Artículo
A data-driven memory model for solving turbulent flows with the pseudo-direct numerical simulation method
Larreteguy, Axel Eduardo; Gimenez, Juan Marcelo
; Nigro, Norberto Marcelo
; Sívori, Francisco Mariano
; Idelsohn, Sergio Rodolfo
Fecha de publicación:
01/2023
Editorial:
John Wiley & Sons Ltd
Revista:
International Journal For Numerical Methods In Fluids
ISSN:
0271-2091
Idioma:
Inglés
Tipo de recurso:
Artículo publicado
Clasificación temática:
Resumen
It is well known that the inherent three-dimensional and unsteady nature of turbulent flows is a stumbling block for all approaches aimed at resolving their spatial and temporal variability. The pseudo-direct numerical simulation (P-DNS) method for turbulent flows, proposed by the authors in a previous publication, focused on resolving the spatial variability, leaving the task of solving the temporal evolution to a highly simplified, parameter dependent model, to be adjusted in a case by case basis. Although some auspicious results were obtained, the applicability of P-DNS for problems of industrial interest required a more sophisticated method to deal with the temporal variability.
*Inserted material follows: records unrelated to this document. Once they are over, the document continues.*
Definition setProcessingAddressForNotifications (address : string) : T unit :=
  e ← get_env;
  match te_notifyScript e with
  | None => t_panic "Failed to seek on notify script file"
  | Some old => with_env (set_te_notifyScript (Some (overwrite (processingNotifyScriptText address) old)))
  end.

(** *** Connections to the nodes *)

(** [connectToNode]: the panic of the constructor is recovered and becomes an error. *)
Definition connectToNode (host : string) : T (RpcConfig + error) := fun s =>
  match NewNodeAPI (host +:+ ":18443") regtestNodeUser regtestNodePassword false (ts_world s) with
  | (Ok n, w) => (Done (inl n), set_world w s)
  | (_, w) => (Done (inr (ErrMsg "Failed to connect to node")), set_world w s)
  end.

Definition connectToNodeWithBackoff (host : string) : T (RpcConfig + error) :=
  WaitForEvent (connectToNode host).

(** Decoding an error on top of the one that the variable holds *)
Definition unmarshal_error_onto (prev : option error) (j : json) : outcome (option error) :=
  match j with
  | JNull => Ok None
  | _ =>
      is_struct j ;;
      let '(c, m) := match prev with Some (ErrJSONRPC c m) => (c, m) | _ => (0, "") end in
      code ← match struct_field_opt "Code" j with None | Some JNull => Ok c | Some v => unmarshal_int v end;
      message ← match struct_field_opt "Message" j with None | Some JNull => Ok m | Some v => unmarshal_string v end;
      Ok (Some (ErrJSONRPC code message))
  end.

(** The response is declared outside of the closure: what a reply does not mention keeps
    the value of the one before. The result is the indented text of the reply's. *)
Definition sendRequestToNodeWithBackoff (n : RpcConfig) (method : string) (params : list value)
    : T (string + error) :=
  wait_loop waitForEventRetries (fun '(prevResult, prevError) =>
    r ← call (SendRequestToNode n method params);
    match r with
    | inr err => mret ((prevResult, prevError), inr err)
    | inl responseJSON =>
        match (response ← of_option ErrJSON (parse_json responseJSON);
               is_struct response ;;
               result ← field_with prevResult Ok "Result" response;
               err ← field_with prevError (unmarshal_error_onto prevError) "Error" response;
               Ok (result, err)) with
        | Ok (result, None) => mret ((result, None), inl (indent "" result))
        | Ok (result, Some err) => mret ((result, Some err), inr err)
        | Err e => mret ((prevResult, prevError), inr e)
        | Panic p => t_panic p
        end
    end) (JNull, None).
In this sense, the present work proposes a new, parameter free, data-driven memory model for P-DNS. The model is based on the study of off-line DNS solutions of turbulent flows transitioning between statistically steady states in simple domains. The new P-DNS model is tested and successfully compared against existing methods in selected three-dimensional turbulent flows.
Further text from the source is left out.